Yesterday was the 36th annual March for Life on Washington, since the Supreme Court decided Roe vs Wade, in favor of a woman's right to make her own reproductive choices. The anti abortion movement is about more than just limiting women's rights. It's about forcing women to bear children even if the babies are severely disabled or certain to not survive. It's about forcing a woman to bear children even if she has no resources to raise them. Even if the father is her rapist, grandfather, father or brother. It's about not allowing women access to birth control, even for protection against diseases that could kill them, in situations where the person coercing them into sex might be the only one providing them with shelter and sustenance or may even be her legal guardian. It's about requiring sexual abstinence from women, even when abstinence is not one of the choices available to her.

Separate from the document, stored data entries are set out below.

(** ** Documents *)

(** [recordImages] and the record of a node, of the object or of an item of a list. *)
Definition record_node (obj : runtime_Object NodeSystemInfo) (kind : string) : recv Attestor unit :=
  a ← self;
  if bool_decide (kind = "Node") && RecordClusterInfo a then
    n ← call (wrap "failed to record node info" (recordNode obj));
    assign (λ a, set_cluster a (mkClusterInfo (Server (ClusterInfo_ a))
                                  (<[MachineID (NodeInfo n) := n]> (RecordedNodes (ClusterInfo_ a)))))
  else mret tt.
Definition decode_of (filePath : string) (data : bytes) : res (runtime_Object NodeSystemInfo * string) :=
  on_error (λ e, Errorf ("failed to decode file " +:+ filePath +:+ ". Continuing: " +:+ default "" (Error e))) (decode data).
Fixpoint record_items (filePath : string) (items : list bytes) : recv Attestor (list RecordedImage) :=
  match items with
  | [] => mret []
  | item :: items =>
      o ← call (decode_of filePath item);
      images ← call (recordImages o.1 o.2);
      _ ← record_node o.1 o.2;
      rest ← record_items filePath items;
      mret (images ++ rest)
  end.
Definition record_object (filePath : string) (obj : runtime_Object NodeSystemInfo) (kind : string)
    : recv Attestor (list RecordedImage) :=
  match obj with
  | K8sList items => record_items filePath items
  | _ =>
      images ← call (recordImages obj kind);
      _ ← record_node obj kind;
      mret images
  end.

(** The first of the keys [base], [base#2], [base#3], ... that is not in the map. *)
Definition suffixed (base : string) (suffix : nat) : string :=
  if bool_decide (suffix = 1) then base else base +:+ "#" +:+ pretty suffix.
Fixpoint subject_key (digests : gmap string DigestSet) (base : string) (suffix fuel : nat) : string :=
  match fuel with
  | 0 => suffixed base suffix
  | S fuel => match digests !! suffixed base suffix with
              | None => suffixed base suffix
              | Some _ => subject_key digests base (S suffix) fuel
              end
  end.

The anniversary of Roe came the day after the Presidential inauguration this year. The organizers of the March for Life wanted a good turn out. Huge numbers of students at religiously affiliated high schools and colleges were given a few days out of class to attend. Transportation, lodging, food and even entertainment was provided. They got a good turnout, needless to say.
Some of the students turned the tables on the organizers. Alden Woodhull a sixteen year old girl who attends a Catholic high school, organized a group of her friends to stand outside the Supreme Court building with signs supporting the right to abortion, reads a story in the Washington Post.
"I just want people to know there's another side," she said. "Personally, I would choose to not have an abortion if I was pregnant. The point is, it would be my choice."
People's beliefs about reproductive rights in this country fall into a spectrum. A majority believe that a woman has a right to make decisions pertaining to reproductive function at all times. Some others believe that there should be limits placed on a woman's rights to some degree, large or small, depending on circumstance. Almost everyone believes women should have access to a wide range of birth control options. Almost no one, with the exception of leadership within the Catholic clergy, a small percentage sub Saharan Africans and George Bush, believe that access to barrier methods of birth control that also are vital to preventing the spread of sexually transmitted disease should be restricted.
There was a time in this country when peoples beliefs about social issues such as abortion were personal. They might have even been the kind of beliefs that were not shared casually. That is no longer the case. Abortion has become one of the litmus test issues between the left and right. We use it the same way dogs sniff each others asses to tell the good guys from the bad guys. This is no more or less true for the right than for the left. It just is.